Environment: darwin/arm64 • Apple M4 • 10 cores
Suite coverage: 4 repos • 12 queries • auto=8 lexical=4
Run profile: 1 cold / 3 warm / 5 search repeats • top 10 hits
Cold index mean: 1.95s
Warm index mean: 316.68ms
Warm search mean: 305.57ms
Quality: 95/100 (top1=0.917 top3=1.000 mrr=0.958)

Interpretation:

  • cold index mean tells you rebuild cost from empty local index state
  • warm index mean tells you rebuild cost once caches are ready
  • warm search mean is the user-facing query latency
  • top1 shows how often the first answer is exactly right
  • top3 shows whether the right answer still stays near the top
  • mrr punishes rank drift
  • quality score is the compact summary number for comparing unch runs, but it should always be read together with the raw metrics
  • suite coverage and run profile make it explicit how broad the run was and how many repeats were used
  • latest index snapshot per repo tells you roughly how much code was indexed in the most recent successful run
  • top1 misses and the GitHub summary's slowest queries section make it easier to see whether regressions came from ranking drift, latency spikes, or both

The GitHub Actions benchmark matrix runs on manual workflow_dispatch and release-tag pushes.
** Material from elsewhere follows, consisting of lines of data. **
(** * Device Output Switcher: cookie proxy, messaging channel and domain whitelist

    A shallow embedding of the extension's background service worker
    (the cookie access proxy), of [cookie-manager.js] (the page-side
    client of the proxy) and of [storage-manager.js] (domain
    normalisation, subdomain matching and the persisted whitelist).

    Modelling conventions.
    - A JavaScript string is a [list ascii]: a sequence of code units
      restricted to the Latin-1 range, on which [toLowerCase] and [trim]
      are written out exactly.
    - An [async] function is a program tree ([Proc]) over the calls it
      makes to the host ([chrome.*]); the host answers each call, so
      every theorem holds for whatever the browser answers.
    - A JavaScript exception or a rejected promise is the [Throw] case of
      [Result]. *)

From Stdlib Require Import List String Ascii Bool Arith ZArith Lia DecimalString.
Import ListNotations.
Local Open Scope list_scope.

(* ================================================================== *)
(** ** JavaScript values and string primitives *)
(* ================================================================== *)

Module JS.

(** A string of Latin-1 code units. *)
Abbreviation jsstring := (list ascii).

(** A string literal. *)
Definition lit (s : string) : jsstring := list_ascii_of_string s.
(** How a piece of code that reads and writes plain objects ends: it goes on
    with a value, it throws a [TypeError], or it leaves what the embedding
    follows (it uses an inherited property that is a function of the engine,
    an assignment changes a prototype, or a loop runs for more rounds than
    are followed). *)
Inductive outcome (A : Type) : Type :=
  | Returns (a : A)
  | Throws
  | Unmodelled.

Arguments Returns {A} a.
Arguments Throws {A}.
Arguments Unmodelled {A}.

Global Instance outcome_ret : MRet outcome := @Returns.

Global Instance outcome_bind : MBind outcome := λ A B f x,
  match x with
  | Returns a => f a
  | Throws => Throws
  | Unmodelled => Unmodelled
  end.

(** ** The automaton object *)

Record Automaton := {
  states : list string;
  alphabet : list string;
  start : ident;
  accept : list string;
  transitions : gmap string (gmap string (list ident))
}.

(** [arr.includes(q)] / [new Set(arr).has(q)] for an array of strings. *)
Definition includes (q : ident) (arr : list string) : bool :=
  bool_decide (q ∈ (Some <$> arr)).

(** [((transitions || {})[q] || {})[ch] || []]. *)
Definition moves_of (tr : gmap string (gmap string (list ident)))
    (q : ident) (ch : string) : list ident :=
  default [] (tr !! propKey q ≫= (.!! ch)).

(** The union of the moves of the members of [S] on [ch]:
    [const T = new Set(); for (const q of S) for (const t of moves) T.add(t)]. *)
Definition move_set (tr : gmap string (gmap string (list ident)))
    (S : list ident) (ch : string) : list ident :=
  foldl (λ T q, set_add_all (moves_of tr q ch) T) [] S.

(** The first character of the input that is not in the alphabet. *)
Fixpoint first_foreign (alpha : list string) (cs : list string) : option string :=
  match cs with
  | [] => None
  | ch :: r => if set_has ch alpha then first_foreign alpha r else Some ch
  end.

(** The result of a test: [{ accepted, reason }]. *)
Record verdict := { accepted : bool; reason : string }.

Definition not_in_alphabet (ch : string) : verdict :=
  {| accepted := false; reason := "Symbol '" +:+ ch +:+ "' not in alphabet" |}.

(** ** Text input *)

(** The white space that [String.prototype.trim] removes, among the
    characters of the embedding (the code units below 256): tab, line feed,
    vertical tab, form feed, carriage return, space and no-break space. *)
Definition is_space (c : ascii) : bool :=
  bool_decide (nat_of_ascii c ∈ [9; 10; 11; 12; 13; 32; 160]).

(** The string without the white space at its beginning. *)
Fixpoint trimStart (s : string) : string :=
  match s with
  | EmptyString => EmptyString
  | String c r => if is_space c then trimStart r else s
  end.

(** The string without the white space at its end. *)
Fixpoint trimEnd (s : string) : string :=
  match s with
  | EmptyString => EmptyString
  | String c r =>
      match trimEnd r with
      | EmptyString => if is_space c then EmptyString else String c EmptyString
      | r' => String c r'
      end
  end.

(** [s.trim()]. *)
Definition trim (s : string) : string := trimEnd (trimStart s).

(** ** The nodes handed to vis-network *)

(** An item of the array that [buildNodes] fills.  A field that an item
    does not have is [None]. *)
Record vis_node := {
  vis_id : string;
  vis_label : string;
  vis_shape : string;
  vis_borderWidth : option nat;
  vis_background : string;
  vis_border : string;
  vis_font : option (string * nat);          (* face, size *)
  vis_size : option nat;
  vis_physics : option bool;
  vis_hidden : option bool
}.

(** The circle drawn for the state [s]: a green border for an accept state,
    a red one otherwise. *)
Definition state_node (s : string) (isAccept : bool) : vis_node :=
  {| vis_id := s;
     vis_label := s;
     vis_shape := "circle";
     vis_borderWidth := Some 2;
     vis_background := "#ffffff";
     vis_border := if isAccept then "#2e7d32" else "#b63b3b";
     vis_font := Some ("Inter, system-ui, sans-serif", 14);
     vis_size := None;
     vis_physics := None;
     vis_hidden := None |}.

(** The small dot from which the start arrow leaves. *)
Definition start_marker (hidden : option bool) : vis_node :=
  {| vis_id := "__start";
     vis_label := "";
     vis_shape := "dot";
     vis_borderWidth := None;
     vis_background := "#aaaaaa";
     vis_border := "#666";
     vis_font := None;
     vis_size := Some 5;
     vis_physics := Some true;
     vis_hidden := hidden |}.

(** ** NFAtoDFA.js *)

Module NFAtoDFA.

(** The simulation loop of [accepts]: [None] is the dead configuration. *)
Fixpoint run (tr : gmap string (gmap string (list ident)))
    (current : list ident) (cs : list string) : option (list ident) :=
  match cs with
  | [] => Some current
  | ch :: r =>
      let next := move_set tr current ch in
      if bool_decide (length next = 0) then None else run tr next r
  end.

Definition accepts (a : Automaton) (inputStr : string) : verdict :=
  let alpha := new_Set (alphabet a) in
  match first_foreign alpha (chars inputStr) with
  | Some ch => not_in_alphabet ch
  | None =>
      if negb (truthy (start a)) then
        {| accepted := false; reason := "No start state" |}
      else
        match run (transitions a) (new_Set [start a]) (chars inputStr) with
        | None => {| accepted := false; reason := "Dead configuration" |}
        | Some current =>
            let acceptSet := new_Set (accept a) in
            let ok := existsb (λ s, includes s acceptSet) current in
            {| accepted := ok;
               reason := if ok then "Reached an accept state"
                         else "No accept state reached" |}
        end
  end.

(** *** Subset construction *)

(** [keyOf]: the members, sorted and joined with commas. *)
Definition keyOf (set : list ident) : string := join "," (sort set).

(** The variables of [nfaToDfa] that the [while] loop updates. *)
Record conv := {
  statesMap : list (string * list ident);
  stack : list (list ident);          (* top of the stack first *)
  dfaTransitions : gmap string (gmap string (list ident))
}.

(** [const moves = (((nfa.transitions || {})[q] || {})[sym]) || []], up to
    the start of [for (const t of moves)].  The table and its rows are plain
    objects.  A row or an entry that the object has of its own is taken.
    Where the row has no entry for [sym], or the table no row for [q], the
    lookup answers [undefined] unless the name is inherited:
    - an inherited [sym] is looked up in a row (or in the [{}] standing for a
      missing row): [moves] is a method or [Object.prototype], which is
      truthy and not iterable, and the [for] throws;
    - an inherited [q] makes the row a method or [Object.prototype]; for
      [q = "constructor"] and [sym = "length"] the row is the function
      [Object] and [moves] the number 1, on which the [for] throws; what the
      other lookups in a method find is not followed. *)
Definition moves (tr : gmap string (gmap string (list ident)))
    (q : ident) (sym : string) : outcome (list ident) :=
  match tr !! propKey q with
  | Some row =>
      match row !! sym with
      | Some arr => Returns arr
      | None => if inherited sym then Throws else Returns []
      end
  | None =>
      if inherited (propKey q) then
        if bool_decide (propKey q = "constructor" ∧ sym = "length") then Throws
        else Unmodelled
      else if inherited sym then Throws else Returns []
  end.

(** [for (const q of S) { const moves = ..; for (const t of moves) T.add(t) }],
    from the set [T] filled so far. *)
Fixpoint collect (tr : gmap string (gmap string (list ident)))
    (sym : string) (T : list ident) (S : list ident) : outcome (list ident) :=
  match S with
  | [] => Returns T
  | q :: r => ms ← moves tr q sym; collect tr sym (set_add_all ms T) r
  end.

(** One round of [for (const sym of alphabet)] for the popped subset [S].
    The row [dfaTransitions[Skey]] is an own property, [pop_expand] has made
    it.  The assignment [dfaTransitions[Skey][sym] = ..] adds or replaces an
    own property of the row, except for [sym = "__proto__"], where it would
    make the array the prototype of the row. *)
Definition expand (nfa : Automaton) (S : list ident) (Skey : string)
    (c : conv) (sym : string) : outcome conv :=
  T ← collect (transitions nfa) sym [] S;
  let Tkey := keyOf T in
  let size := length T in
  let row := default ∅ (dfaTransitions c !! Skey) in
  let entry := if bool_decide (size = 0) then [] else [Some Tkey] in
  let tr := <[Skey := <[sym := entry]> row]> (dfaTransitions c) in
  if bool_decide (sym = "__proto__") then Unmodelled
  else if negb (bool_decide (size = 0)) && negb (map_has Tkey (statesMap c)) then
    Returns {| statesMap := map_set Tkey T (statesMap c);
               stack := T :: stack c;
               dfaTransitions := tr |}
  else
    Returns {| statesMap := statesMap c; stack := stack c; dfaTransitions := tr |}.

(** [dfaTransitions[Skey] = dfaTransitions[Skey] || {}]: the table with a row
    under [Skey].  [None] when the table has no property [Skey] of its own
    and inherits one: what the assignment stores is then the inherited method
    or prototype, not a row. *)
Definition ensure_row (Skey : string)
    (tr : gmap string (gmap string (list ident))) :
    option (gmap string (gmap string (list ident))) :=
  match tr !! Skey with
  | Some _ => Some tr
  | None => if inherited Skey then None else Some (<[Skey := ∅]> tr)
  end.

(** The body of [while (stack.length)], for the subset [S] on top.  Where
    [dfaTransitions[Skey]] is an inherited object, the first round reads the
    moves as every round does, and its assignment, if the round gets there,
    adds a property to an object that all objects of the page share. *)
Definition pop_expand (nfa : Automaton) (S : list ident)
    (rest : list (list ident)) (c : conv) : outcome conv :=
  let Skey := keyOf S in
  match ensure_row Skey (dfaTransitions c) with
  | Some tr =>
      foldl (λ oc sym, c' ← oc; expand nfa S Skey c' sym)
        (Returns {| statesMap := statesMap c; stack := rest; dfaTransitions := tr |})
        (alphabet nfa)
  | None =>
      match alphabet nfa with
      | [] => Unmodelled
      | sym :: _ => collect (transitions nfa) sym [] S ≫= λ _, Unmodelled
      end
  end.

(** [while (stack.length) { ... }], followed for at most [fuel] rounds. *)
Fixpoint while_stack (fuel : nat) (nfa : Automaton) (c : conv) : outcome conv :=
  match stack c with
  | [] => Returns c
  | top :: rest =>
      match fuel with
      | O => Unmodelled
      | Datatypes.S fuel' => c' ← pop_expand nfa top rest c; while_stack fuel' nfa c'
      end
  end.

(** The keys of the subsets that meet the accept states of the NFA. *)
Definition dfa_accept (nfaAccept : list string)
    (statesMap : list (string * list ident)) : list string :=
  new_Set (map_keys (filter (λ kv, existsb (λ s, includes s nfaAccept) kv.2) statesMap)).

Definition nfaToDfa_fuel (fuel : nat) (nfa : Automaton) : outcome Automaton :=
  let startSet := new_Set [start nfa] in
  let startKey := keyOf startSet in
  c ← while_stack fuel nfa
        {| statesMap := map_set startKey startSet [];
           stack := [startSet];
           dfaTransitions := ∅ |};
  Returns {| states := map_keys (statesMap c);
             alphabet := alphabet nfa;
             start := Some startKey;
             accept := dfa_accept (new_Set (accept nfa)) (statesMap c);
             transitions := dfaTransitions c |}.
(** * Streaming chat transport, token accumulation, timestamp grammar,
      seek coordination and document status polling of the document Q&A
      front end.

    The development embeds the TypeScript sources
    [frontend/src/components/ChatInterface.tsx],
    [frontend/src/hooks/useWebSocket.ts],
    [frontend/src/components/MediaPlayer.tsx] and [frontend/src/App.tsx]
    as state-passing functions and proves (or refutes) the properties the
    design document states about them. *)

From Stdlib Require Import NArith ZArith List Lia String Ascii Bool SpecFloat.
From stdpp Require Import base option list.
From Equations Require Import Equations.
Import ListNotations.

Set Default Proof Using "Type".

(** ** JavaScript strings

    A JavaScript string is a sequence of UTF-16 code units.  Literals of
    the sources are written [js "..."]. *)

Definition jsstring := list N.

Definition js (s : string) : jsstring :=
  map N_of_ascii (list_ascii_of_string s).

Open Scope N_scope.

(** [\d] of a regular expression without the [u] flag: the ASCII digits. *)
Definition is_digit (c : N) : bool := (48 <=? c) && (c <=? 57).

(** WhiteSpace and LineTerminator code units of ECMAScript, the set that
    [String.prototype.trim] strips. *)
Definition is_whitespace (c : N) : bool :=
  (c =? 9) || (c =? 10) || (c =? 11) || (c =? 12) || (c =? 13) ||
  (c =? 32) || (c =? 160) || (c =? 5760) ||
  ((8192 <=? c) && (c <=? 8202)) ||
  (c =? 8232) || (c =? 8233) || (c =? 8239) || (c =? 8287) ||
  (c =? 12288) || (c =? 65279).

Fixpoint trimStart (s : jsstring) : jsstring :=
  match s with
  | c :: r => if is_whitespace c then trimStart r else s
  | [] => []
  end.

Definition trimEnd (s : jsstring) : jsstring := rev (trimStart (rev s)).

Definition trim (s : jsstring) : jsstring := trimEnd (trimStart s).

(** [parseInt] on a capture group: the decimal value of the digits read
    left to right, stopping at the first code unit that is not a digit.
    (The groups of the timestamp pattern are non-empty digit runs, so the
    NaN result of an empty run never arises.) *)
Fixpoint parseInt_from (acc : N) (s : jsstring) : N :=
  match s with
  | c :: r => if is_digit c then parseInt_from (10 * acc + (c - 48)) r else acc
  | [] => acc
  end.

Definition parseInt (s : jsstring) : N := parseInt_from 0 s.

(** ** JavaScript numbers

    A [number] is an IEEE-754 double, kept in the canonical
    sign/mantissa/exponent form of [spec_float].  [Object.is] (the
    comparison React applies to state values and effect dependencies)
    is then equality of representations: NaN equals NaN, and the two
    zeros differ. *)

Definition number := spec_float.

Definition Object_is (a b : number) : bool :=
  match a, b with
  | S754_zero s, S754_zero s' => Bool.eqb s s'
  | S754_infinity s, S754_infinity s' => Bool.eqb s s'
  | S754_nan, S754_nan => true
  | S754_finite s m e, S754_finite s' m' e' =>
      Bool.eqb s s' && (m =? m')%positive && (e =? e')%Z
  | _, _ => false
  end.

(** The double of a non-negative integer below 2^53. *)
Definition number_of_N (n : N) : number :=
  match n with
  | N0 => S754_zero false
  | Npos p => S754_finite false p 0
  end.

(** ** Timestamp grammar ([ChatInterface.tsx], [parseTimestampLinks]) *)

Module Grammar.

(** The pattern [/\[(\d{1,2}):(\d{2})(?::(\d{2}))?\]/g] is embedded as a
    backtracking matcher built from the pattern's own pieces. *)

Definition lit (c : N) (s : jsstring) : option jsstring :=
  match s with
  | x :: r => if x =? c then Some r else None
  | [] => None
  end.

Definition digit (s : jsstring) : option (N * jsstring) :=
  match s with
  | x :: r => if is_digit x then Some (x, r) else None
  | [] => None
  end.

(** [\d{2}] *)
Definition digits2 (s : jsstring) : option (jsstring * jsstring) :=
  '(a, r) ← digit s; '(b, r') ← digit r; Some ([a; b], r').

(** [\d] taken once (the backtracked alternative of [\d{1,2}]). *)
Definition digits1 (s : jsstring) : option (jsstring * jsstring) :=
  '(a, r) ← digit s; Some ([a], r).

Definition orelse {A} (x y : option A) : option A :=
  match x with Some _ => x | None => y end.

Definition LBRACKET : N := 91.
Definition RBRACKET : N := 93.
Definition COLON : N := 58.

(** The result of one successful [regex.exec]: the captures [match[1]],
    [match[2]], [match[3]] ([None] when the optional group did not
    take part). *)
Record Captures := mkCaptures {
  g1 : jsstring;
  g2 : jsstring;
  g3 : option jsstring
}.

(** [match[0]], the matched literal. *)
Definition g0 (m : Captures) : jsstring :=
  [LBRACKET] ++ g1 m ++ [COLON] ++ g2 m ++
  match g3 m with Some ss => [COLON] ++ ss | None => [] end ++ [RBRACKET].

(** [:(\d{2})(?::(\d{2}))?\]] after the first group; the optional group
    is greedy: tried first, skipped on failure. *)
Definition match_tail (h : jsstring) (s : jsstring)
  : option (Captures * jsstring) :=
  r0 ← lit COLON s;
  '(mm, r1) ← digits2 r0;
  orelse
    (r2 ← lit COLON r1;
     '(ss, r3) ← digits2 r2;
     r4 ← lit RBRACKET r3;
     Some (mkCaptures h mm (Some ss), r4))
    (r4 ← lit RBRACKET r1;
     Some (mkCaptures h mm None, r4)).

(** A match attempt anchored at the head of [s]; [\d{1,2}] is greedy:
    two digits first, one digit on backtracking. *)
Definition match_here (s : jsstring) : option (Captures * jsstring) :=
  r0 ← lit LBRACKET s;
  orelse
    ('(h, r1) ← digits2 r0; match_tail h r1)
    ('(h, r1) ← digits1 r0; match_tail h r1).

(** [regex.exec(text)] from the current [lastIndex]: the text from
    [lastIndex] on is [s]; the leftmost match is returned together with
    the text that follows it (the new [lastIndex]). *)
Fixpoint exec (s : jsstring) : option (Captures * jsstring) :=
  match match_here s with
  | Some r => Some r
  | None =>
      match s with
      | [] => None
      | _ :: r => exec r
      end
  end.

Record Link := mkLink {
  match_ : jsstring;
  seconds : N
}.

(** The body of the [while] loop: the seconds of one match. *)
Definition link_of (m : Captures) : Link :=
  match g3 m with
  | Some ss =>
      (* HH:MM:SS format *)
      mkLink (g0 m) (parseInt (g1 m) * 3600 + parseInt (g2 m) * 60 + parseInt ss)
  | None =>
      (* MM:SS format *)
      mkLink (g0 m) (parseInt (g1 m) * 60 + parseInt (g2 m))
  end.

Lemma lit_shorter c s r : lit c s = Some r -> (length r < length s)%nat.
Proof.
  destruct s as [|x s]; simpl; [discriminate|].
  destruct (x =? c); [|discriminate]. intros [= <-]. lia.
Qed.

Lemma digit_shorter s d r : digit s = Some (d, r) -> (length r < length s)%nat.
Proof.
  destruct s as [|x s]; simpl; [discriminate|].
  destruct (is_digit x); [|discriminate]. intros [= <- <-]. lia.
Qed.

Lemma match_tail_shorter h s m r :
  match_tail h s = Some (m, r) -> (length r < length s)%nat.
Proof.
  unfold match_tail, digits2, orelse. intros H.
  destruct (lit COLON s) as [r0|] eqn:E0; simpl in H; [|discriminate].
  apply lit_shorter in E0.
  destruct (digit r0) as [[a ra]|] eqn:Ea; simpl in H; [|discriminate].
  apply digit_shorter in Ea.
  destruct (digit ra) as [[b rb]|] eqn:Eb; simpl in H; [|discriminate].
  apply digit_shorter in Eb.
  destruct (lit COLON rb) as [r2|] eqn:E2; simpl in H.
  - destruct (digit r2) as [[c rc]|] eqn:Ec; simpl in H.
    + destruct (digit rc) as [[d rd]|] eqn:Ed; simpl in H.
      * destruct (lit RBRACKET rd) as [r4|] eqn:E4; simpl in H.
        -- injection H as <- <-.
           apply lit_shorter in E2, E4. apply digit_shorter in Ec, Ed. lia.
        -- destruct (lit RBRACKET rb) as [r5|] eqn:E5; simpl in H; [|discriminate].
           injection H as <- <-. apply lit_shorter in E5. lia.
      * destruct (lit RBRACKET rb) as [r5|] eqn:E5; simpl in H; [|discriminate].
        injection H as <- <-. apply lit_shorter in E5. lia.
    + destruct (lit RBRACKET rb) as [r5|] eqn:E5; simpl in H; [|discriminate].
      injection H as <- <-. apply lit_shorter in E5. lia.
  - destruct (lit RBRACKET rb) as [r5|] eqn:E5; simpl in H; [|discriminate].
    injection H as <- <-. apply lit_shorter in E5. lia.
Qed.

Lemma match_here_shorter s m r :
  match_here s = Some (m, r) -> (length r < length s)%nat.
Proof.
  unfold match_here, digits2, digits1, orelse. intros H.
  destruct (lit LBRACKET s) as [r0|] eqn:E0; simpl in H; [|discriminate].
  apply lit_shorter in E0.
  destruct (digit r0) as [[a ra]|] eqn:Ea; simpl in H; [|discriminate].
  pose proof (digit_shorter _ _ _ Ea).
  destruct (digit ra) as [[b rb]|] eqn:Eb; simpl in H.
  - pose proof (digit_shorter _ _ _ Eb).
    destruct (match_tail [a; b] rb) as [[m' r']|] eqn:Et.
    + injection H as <- <-. apply match_tail_shorter in Et. lia.
    + apply match_tail_shorter in H. lia.
  - apply match_tail_shorter in H. lia.
Qed.

Lemma exec_shorter s m r : exec s = Some (m, r) -> (length r < length s)%nat.
Proof.
  induction s as [|x s IH]; simpl.
  - discriminate.
  - destruct (match_here (x :: s)) as [[m' r']|] eqn:E.
    + intros [= <- <-]. apply match_here_shorter in E. exact E.
    + intros H. apply IH in H. lia.
Qed.

Definition inspect {A} (a : A) : {b | a = b} := exist _ a eq_refl.

(** [parseTimestampLinks]: the loop
    [while ((match = regex.exec(text)) !== null) { ... links.push(...) }];
    the argument is the text from [lastIndex] on. *)
Equations? parseTimestampLinks (text : jsstring) : list Link
  by wf (length text) lt :=
  parseTimestampLinks text with inspect (exec text) := {
    | exist _ (Some (m, rest)) _ => link_of m :: parseTimestampLinks rest
    | exist _ None _ => []
  }.
Proof. eapply exec_shorter; eauto. Qed.

End Grammar.

(** ** Shared types ([frontend/src/types]) *)

Record TimestampSegment := mkTimestampSegment {
  ts_start : number;
  ts_end : number;
  ts_text : jsstring
}.

Record Source := mkSource {
  src_document_id : jsstring;
  src_chunk_index : number;
  src_content : jsstring;
  src_score : number;
  src_metadata : list (jsstring * jsstring);
  src_timestamp : option (number * number)
}.

Inductive Role := user | assistant.

Record ChatMessage := mkChatMessage {
  role : Role;
  content : jsstring;
  timestamp : option jsstring;
  sources : option (list Source)
}.

(** A parsed inbound frame.  An absent field is [None]; [done] is the
    truthiness of the field. *)
Record StreamToken := mkStreamToken {
  token : option jsstring;
  done : bool;
  tok_sources : option (list Source);
  tok_timestamps : option (list TimestampSegment);
  tok_error : option jsstring
}.

Inductive FileType := pdf | audio | video.

Record Document := mkDocument {
  id : jsstring;
  filename : jsstring;
  file_type : FileType;
  file_size : number;
  summary : option jsstring;
  processed : bool;
  created_at : jsstring;
  chunk_count : number
}.

(** [a === b] on strings. *)
Definition str_eq (a b : jsstring) : bool := bool_decide (a = b).

(** Truthiness of an optional string: present and non-empty. *)
Definition truthy (s : option jsstring) : bool :=
  match s with
  | Some (_ :: _) => true
  | _ => false
  end.

(** String concatenation with a possibly absent operand:
    [s + undefined] appends the text "undefined". *)
Definition append_value (s : jsstring) (v : option jsstring) : jsstring :=
  s ++ match v with Some t => t | None => js "undefined" end.

(** ** The chat surface and its streaming transport
       ([ChatInterface.tsx], [useWebSocket.ts]) *)

Module Chat.

Inductive ReadyState := CONNECTING | OPEN | CLOSING | CLOSED.

Definition ReadyState_eqb (a b : ReadyState) : bool :=
  match a, b with
  | CONNECTING, CONNECTING | OPEN, OPEN | CLOSING, CLOSING | CLOSED, CLOSED => true
  | _, _ => false
  end.

(** The outbound frame [{message, include_timestamps}]. *)
Record Request := mkRequest {
  message : jsstring;
  include_timestamps : bool
}.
It uses the ci suite with a lighter 1 cold / 1 warm / 1 search repeat profile across Linux, Linux arm64, macOS, Windows x86_64, and Windows arm64. Ordinary push CI skips that matrix to keep feedback fast.

When benchmark artifacts are available from multiple platforms, the workflow also renders an aggregated summary with:

  • a platform overview table
  • one repository table per platform
  • the same machine-readable per-platform JSON reports uploaded as workflow artifacts

Result Files

Each run writes machine-readable JSON under benchmarks/results/.

The report contains:

  • benchmark environment
  • suite path and suite revision hash
  • suite metadata including suite_id and suite_version
  • suite coverage including repo count, query count, and mode mix
  • per-repository timing and quality breakdown
  • per-repository query count, mode mix, and latest indexed symbol/file counts
  • per-query hits, top hit, observed rank, and mean search timing

That JSON is the source of truth for comparing unch runs produced from the same suite definition.

Governance

Changing a suite is meaningful.

At minimum:

  • changing queries
  • changing expected path:line
  • changing pinned commits
  • adding or removing repositories

should be treated as a suite change, not as “the same benchmark”.

Rule of thumb:

  • small text cleanup with identical semantics: keep the version
  • meaningful benchmark behavior change: bump suite_version

Results from different suite versions should not be compared as if they were the same benchmark.